* Exercise objective
In the data below, find the line that contains "(* ===== verification/TransferCalm.v ===== *)" and the line that contains "Lemma parent_ne p : p <> [] -> parent p <> p.". Copy both, plus every line between them, exactly.

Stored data

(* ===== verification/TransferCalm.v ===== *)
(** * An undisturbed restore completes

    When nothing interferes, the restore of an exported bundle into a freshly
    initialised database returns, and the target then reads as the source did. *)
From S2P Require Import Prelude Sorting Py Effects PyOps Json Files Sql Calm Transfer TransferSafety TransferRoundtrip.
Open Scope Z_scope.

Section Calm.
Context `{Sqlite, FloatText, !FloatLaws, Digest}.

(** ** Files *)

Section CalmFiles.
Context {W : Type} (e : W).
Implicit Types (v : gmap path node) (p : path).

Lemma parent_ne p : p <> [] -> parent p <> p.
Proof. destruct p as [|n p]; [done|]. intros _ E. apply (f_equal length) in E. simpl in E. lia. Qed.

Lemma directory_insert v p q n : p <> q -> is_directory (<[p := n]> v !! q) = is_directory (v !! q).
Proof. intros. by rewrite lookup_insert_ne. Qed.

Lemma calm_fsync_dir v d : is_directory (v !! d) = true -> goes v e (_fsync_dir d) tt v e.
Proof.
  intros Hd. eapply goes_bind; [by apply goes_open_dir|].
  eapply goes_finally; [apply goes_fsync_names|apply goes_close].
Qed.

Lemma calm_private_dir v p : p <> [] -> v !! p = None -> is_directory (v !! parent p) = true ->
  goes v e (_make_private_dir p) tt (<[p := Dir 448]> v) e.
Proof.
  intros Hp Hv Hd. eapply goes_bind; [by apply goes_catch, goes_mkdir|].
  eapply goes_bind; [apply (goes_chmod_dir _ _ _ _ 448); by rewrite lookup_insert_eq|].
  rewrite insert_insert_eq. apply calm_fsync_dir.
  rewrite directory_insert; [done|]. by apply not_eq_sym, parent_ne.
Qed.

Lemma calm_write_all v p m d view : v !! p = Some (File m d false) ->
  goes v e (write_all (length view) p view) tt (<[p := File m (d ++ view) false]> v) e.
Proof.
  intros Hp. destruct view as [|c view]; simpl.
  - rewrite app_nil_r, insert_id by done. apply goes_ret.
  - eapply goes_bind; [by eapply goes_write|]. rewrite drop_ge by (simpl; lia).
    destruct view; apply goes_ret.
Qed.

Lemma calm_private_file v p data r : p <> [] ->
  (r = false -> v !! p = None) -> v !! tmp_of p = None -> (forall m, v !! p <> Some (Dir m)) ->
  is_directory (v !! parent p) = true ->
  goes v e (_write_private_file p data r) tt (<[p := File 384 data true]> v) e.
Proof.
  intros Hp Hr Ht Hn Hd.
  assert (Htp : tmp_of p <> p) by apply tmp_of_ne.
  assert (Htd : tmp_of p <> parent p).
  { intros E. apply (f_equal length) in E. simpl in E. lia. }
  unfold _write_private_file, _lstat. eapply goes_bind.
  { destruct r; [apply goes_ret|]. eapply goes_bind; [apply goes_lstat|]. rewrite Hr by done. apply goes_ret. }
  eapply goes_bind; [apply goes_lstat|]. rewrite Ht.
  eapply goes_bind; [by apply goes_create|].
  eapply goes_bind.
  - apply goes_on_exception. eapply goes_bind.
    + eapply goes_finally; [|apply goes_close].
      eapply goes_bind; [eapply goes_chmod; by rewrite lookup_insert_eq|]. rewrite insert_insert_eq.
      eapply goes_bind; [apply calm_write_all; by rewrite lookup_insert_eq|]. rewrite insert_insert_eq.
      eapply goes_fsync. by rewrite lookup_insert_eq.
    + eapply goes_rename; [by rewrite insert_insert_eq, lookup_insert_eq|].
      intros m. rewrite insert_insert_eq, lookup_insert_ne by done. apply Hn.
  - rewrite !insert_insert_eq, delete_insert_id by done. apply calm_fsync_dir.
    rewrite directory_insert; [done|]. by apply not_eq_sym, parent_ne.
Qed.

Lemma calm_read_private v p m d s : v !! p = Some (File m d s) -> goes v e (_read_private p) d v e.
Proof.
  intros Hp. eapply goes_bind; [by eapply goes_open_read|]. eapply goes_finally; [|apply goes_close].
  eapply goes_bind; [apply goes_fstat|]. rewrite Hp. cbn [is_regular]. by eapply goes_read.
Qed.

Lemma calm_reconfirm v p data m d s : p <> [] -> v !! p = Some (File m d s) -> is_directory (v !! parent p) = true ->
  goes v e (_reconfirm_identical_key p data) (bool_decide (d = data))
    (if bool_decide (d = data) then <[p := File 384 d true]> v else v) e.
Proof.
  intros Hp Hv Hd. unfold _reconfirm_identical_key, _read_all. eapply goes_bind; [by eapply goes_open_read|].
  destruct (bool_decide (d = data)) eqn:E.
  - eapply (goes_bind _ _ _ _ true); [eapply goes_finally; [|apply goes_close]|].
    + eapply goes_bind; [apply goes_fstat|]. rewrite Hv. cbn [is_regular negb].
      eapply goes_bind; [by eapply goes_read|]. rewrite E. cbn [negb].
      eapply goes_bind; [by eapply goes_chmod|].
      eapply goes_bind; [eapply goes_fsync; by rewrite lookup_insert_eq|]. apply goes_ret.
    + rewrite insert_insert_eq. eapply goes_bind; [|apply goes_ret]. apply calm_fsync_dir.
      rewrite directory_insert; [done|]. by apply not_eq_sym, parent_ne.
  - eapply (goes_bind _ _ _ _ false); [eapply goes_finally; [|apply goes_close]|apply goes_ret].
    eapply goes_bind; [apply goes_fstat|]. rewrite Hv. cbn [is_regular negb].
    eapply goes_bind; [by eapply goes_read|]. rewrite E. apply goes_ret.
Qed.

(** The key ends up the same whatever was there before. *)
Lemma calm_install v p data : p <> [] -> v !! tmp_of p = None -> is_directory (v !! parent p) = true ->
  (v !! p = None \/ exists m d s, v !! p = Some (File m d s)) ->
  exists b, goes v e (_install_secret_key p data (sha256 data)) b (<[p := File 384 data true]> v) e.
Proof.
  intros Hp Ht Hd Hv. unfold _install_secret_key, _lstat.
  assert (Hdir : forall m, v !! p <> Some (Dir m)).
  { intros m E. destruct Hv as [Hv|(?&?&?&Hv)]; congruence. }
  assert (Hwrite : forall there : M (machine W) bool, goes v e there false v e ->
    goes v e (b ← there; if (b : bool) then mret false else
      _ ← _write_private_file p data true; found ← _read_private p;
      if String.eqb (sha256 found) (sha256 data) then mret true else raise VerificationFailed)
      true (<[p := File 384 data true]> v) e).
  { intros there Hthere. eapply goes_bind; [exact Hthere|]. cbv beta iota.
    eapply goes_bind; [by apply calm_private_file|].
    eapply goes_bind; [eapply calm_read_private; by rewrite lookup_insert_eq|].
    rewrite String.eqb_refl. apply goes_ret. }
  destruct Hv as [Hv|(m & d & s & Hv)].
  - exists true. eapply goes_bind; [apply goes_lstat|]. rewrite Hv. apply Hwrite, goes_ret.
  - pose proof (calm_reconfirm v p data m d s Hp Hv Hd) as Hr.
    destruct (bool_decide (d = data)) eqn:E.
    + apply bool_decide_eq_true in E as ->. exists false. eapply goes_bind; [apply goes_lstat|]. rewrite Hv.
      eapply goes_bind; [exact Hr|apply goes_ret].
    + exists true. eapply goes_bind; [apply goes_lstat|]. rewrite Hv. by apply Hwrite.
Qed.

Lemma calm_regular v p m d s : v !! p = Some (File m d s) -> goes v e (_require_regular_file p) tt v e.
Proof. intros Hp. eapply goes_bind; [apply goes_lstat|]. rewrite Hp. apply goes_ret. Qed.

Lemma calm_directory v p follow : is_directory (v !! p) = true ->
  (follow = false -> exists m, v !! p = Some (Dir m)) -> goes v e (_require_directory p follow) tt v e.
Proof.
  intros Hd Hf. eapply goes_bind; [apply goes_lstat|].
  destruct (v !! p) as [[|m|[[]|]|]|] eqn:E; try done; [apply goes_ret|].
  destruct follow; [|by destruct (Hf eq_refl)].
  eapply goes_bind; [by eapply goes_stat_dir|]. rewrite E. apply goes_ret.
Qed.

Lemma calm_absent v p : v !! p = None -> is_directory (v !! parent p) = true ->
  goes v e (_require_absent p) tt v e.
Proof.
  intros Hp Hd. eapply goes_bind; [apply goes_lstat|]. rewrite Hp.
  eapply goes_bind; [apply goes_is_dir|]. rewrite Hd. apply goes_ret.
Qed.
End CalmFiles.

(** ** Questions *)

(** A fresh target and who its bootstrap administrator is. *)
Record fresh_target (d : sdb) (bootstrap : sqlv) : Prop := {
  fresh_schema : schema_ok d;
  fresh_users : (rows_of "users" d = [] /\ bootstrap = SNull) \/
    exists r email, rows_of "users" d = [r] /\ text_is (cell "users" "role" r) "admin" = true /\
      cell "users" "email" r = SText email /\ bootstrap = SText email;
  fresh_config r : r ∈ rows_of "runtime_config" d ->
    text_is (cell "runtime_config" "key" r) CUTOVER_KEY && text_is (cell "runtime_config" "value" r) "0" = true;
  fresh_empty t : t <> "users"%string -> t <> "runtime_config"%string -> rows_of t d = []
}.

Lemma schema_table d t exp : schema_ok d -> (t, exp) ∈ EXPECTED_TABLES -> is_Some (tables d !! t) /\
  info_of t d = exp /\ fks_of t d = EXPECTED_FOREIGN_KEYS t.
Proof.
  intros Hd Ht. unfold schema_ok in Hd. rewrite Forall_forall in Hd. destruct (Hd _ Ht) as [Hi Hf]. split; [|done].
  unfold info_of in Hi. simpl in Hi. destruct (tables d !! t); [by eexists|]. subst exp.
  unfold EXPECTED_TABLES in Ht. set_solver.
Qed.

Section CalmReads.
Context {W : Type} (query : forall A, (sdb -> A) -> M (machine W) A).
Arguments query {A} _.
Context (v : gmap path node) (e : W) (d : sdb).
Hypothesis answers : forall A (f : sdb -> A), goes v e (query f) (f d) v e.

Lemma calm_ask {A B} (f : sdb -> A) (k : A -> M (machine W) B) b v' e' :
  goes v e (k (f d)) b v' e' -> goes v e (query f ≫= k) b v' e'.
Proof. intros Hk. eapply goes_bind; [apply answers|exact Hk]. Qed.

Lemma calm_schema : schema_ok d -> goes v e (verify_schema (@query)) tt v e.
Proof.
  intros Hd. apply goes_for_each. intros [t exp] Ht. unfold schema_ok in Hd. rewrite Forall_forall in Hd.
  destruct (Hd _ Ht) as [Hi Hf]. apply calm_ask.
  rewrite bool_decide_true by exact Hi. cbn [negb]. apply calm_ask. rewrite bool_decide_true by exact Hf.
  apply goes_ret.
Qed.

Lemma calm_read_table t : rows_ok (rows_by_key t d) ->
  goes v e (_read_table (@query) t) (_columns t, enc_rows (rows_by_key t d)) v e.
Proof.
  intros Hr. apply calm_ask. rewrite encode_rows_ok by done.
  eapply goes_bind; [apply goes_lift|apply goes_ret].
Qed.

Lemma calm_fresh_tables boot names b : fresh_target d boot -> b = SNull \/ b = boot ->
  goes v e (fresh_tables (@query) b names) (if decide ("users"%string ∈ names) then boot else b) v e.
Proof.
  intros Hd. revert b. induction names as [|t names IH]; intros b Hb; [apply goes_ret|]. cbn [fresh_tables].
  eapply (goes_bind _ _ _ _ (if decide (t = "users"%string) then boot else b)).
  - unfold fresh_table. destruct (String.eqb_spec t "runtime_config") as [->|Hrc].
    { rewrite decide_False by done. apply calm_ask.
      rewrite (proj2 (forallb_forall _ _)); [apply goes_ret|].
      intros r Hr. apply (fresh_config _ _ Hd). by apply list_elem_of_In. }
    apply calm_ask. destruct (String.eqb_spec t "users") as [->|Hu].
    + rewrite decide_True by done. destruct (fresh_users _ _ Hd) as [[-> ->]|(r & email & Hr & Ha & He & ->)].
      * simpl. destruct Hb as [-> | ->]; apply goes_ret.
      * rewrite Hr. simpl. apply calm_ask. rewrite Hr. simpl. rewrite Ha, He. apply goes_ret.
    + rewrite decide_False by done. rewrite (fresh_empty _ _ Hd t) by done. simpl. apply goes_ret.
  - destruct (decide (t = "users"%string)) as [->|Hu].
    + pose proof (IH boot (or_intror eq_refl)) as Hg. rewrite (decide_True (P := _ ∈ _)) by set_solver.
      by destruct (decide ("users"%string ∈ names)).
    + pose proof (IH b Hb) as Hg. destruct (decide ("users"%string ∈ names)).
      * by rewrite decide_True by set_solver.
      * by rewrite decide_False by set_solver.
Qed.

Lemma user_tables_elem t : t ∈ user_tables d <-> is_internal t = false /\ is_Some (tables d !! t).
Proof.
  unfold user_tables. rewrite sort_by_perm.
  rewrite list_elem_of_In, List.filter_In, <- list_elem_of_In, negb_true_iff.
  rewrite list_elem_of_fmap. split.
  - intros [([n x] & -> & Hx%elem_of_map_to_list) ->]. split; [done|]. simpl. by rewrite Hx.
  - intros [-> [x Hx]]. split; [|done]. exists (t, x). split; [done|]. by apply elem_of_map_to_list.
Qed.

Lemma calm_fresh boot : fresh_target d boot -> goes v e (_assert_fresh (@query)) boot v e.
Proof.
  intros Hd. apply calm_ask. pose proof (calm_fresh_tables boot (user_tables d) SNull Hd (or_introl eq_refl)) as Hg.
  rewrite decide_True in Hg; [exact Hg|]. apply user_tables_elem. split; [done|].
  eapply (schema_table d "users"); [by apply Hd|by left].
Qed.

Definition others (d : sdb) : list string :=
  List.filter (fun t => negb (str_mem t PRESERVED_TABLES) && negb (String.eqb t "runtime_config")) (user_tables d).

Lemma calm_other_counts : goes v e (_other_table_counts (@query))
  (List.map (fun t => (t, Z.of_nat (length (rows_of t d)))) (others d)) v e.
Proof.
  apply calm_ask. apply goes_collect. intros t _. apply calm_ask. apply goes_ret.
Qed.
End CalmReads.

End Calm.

...

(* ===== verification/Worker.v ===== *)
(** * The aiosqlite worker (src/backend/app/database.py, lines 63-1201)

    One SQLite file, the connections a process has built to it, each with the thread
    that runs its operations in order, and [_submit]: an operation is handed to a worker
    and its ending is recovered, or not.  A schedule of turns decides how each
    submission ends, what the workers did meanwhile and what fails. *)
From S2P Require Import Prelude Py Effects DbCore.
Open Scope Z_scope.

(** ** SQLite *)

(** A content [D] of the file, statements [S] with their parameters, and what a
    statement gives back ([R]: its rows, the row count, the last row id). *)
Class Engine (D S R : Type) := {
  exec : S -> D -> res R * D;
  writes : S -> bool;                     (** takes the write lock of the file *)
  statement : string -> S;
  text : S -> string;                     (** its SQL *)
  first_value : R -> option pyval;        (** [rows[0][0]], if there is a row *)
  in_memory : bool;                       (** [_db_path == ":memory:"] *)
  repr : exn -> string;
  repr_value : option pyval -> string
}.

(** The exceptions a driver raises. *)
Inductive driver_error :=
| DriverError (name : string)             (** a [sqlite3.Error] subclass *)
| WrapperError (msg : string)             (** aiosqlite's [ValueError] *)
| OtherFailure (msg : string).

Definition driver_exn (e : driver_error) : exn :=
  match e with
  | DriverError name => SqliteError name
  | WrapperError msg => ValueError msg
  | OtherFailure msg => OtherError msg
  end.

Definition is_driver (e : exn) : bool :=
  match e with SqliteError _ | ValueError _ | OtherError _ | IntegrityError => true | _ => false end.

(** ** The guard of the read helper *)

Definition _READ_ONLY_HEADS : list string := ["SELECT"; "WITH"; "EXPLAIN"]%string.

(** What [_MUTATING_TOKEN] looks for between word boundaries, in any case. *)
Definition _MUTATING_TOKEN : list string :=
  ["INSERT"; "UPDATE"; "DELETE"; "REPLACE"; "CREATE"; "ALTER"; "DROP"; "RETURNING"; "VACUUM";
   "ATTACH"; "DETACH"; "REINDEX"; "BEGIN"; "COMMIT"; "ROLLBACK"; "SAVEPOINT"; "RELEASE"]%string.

* Written solution
(* ===== verification/TransferCalm.v ===== *)
(** * An undisturbed restore completes

    When nothing interferes, the restore of an exported bundle into a freshly
    initialised database returns, and the target then reads as the source did. *)
From S2P Require Import Prelude Sorting Py Effects PyOps Json Files Sql Calm Transfer TransferSafety TransferRoundtrip.
Open Scope Z_scope.

Section Calm.
Context `{Sqlite, FloatText, !FloatLaws, Digest}.

(** ** Files *)

Section CalmFiles.
Context {W : Type} (e : W).
Implicit Types (v : gmap path node) (p : path).

Lemma parent_ne p : p <> [] -> parent p <> p.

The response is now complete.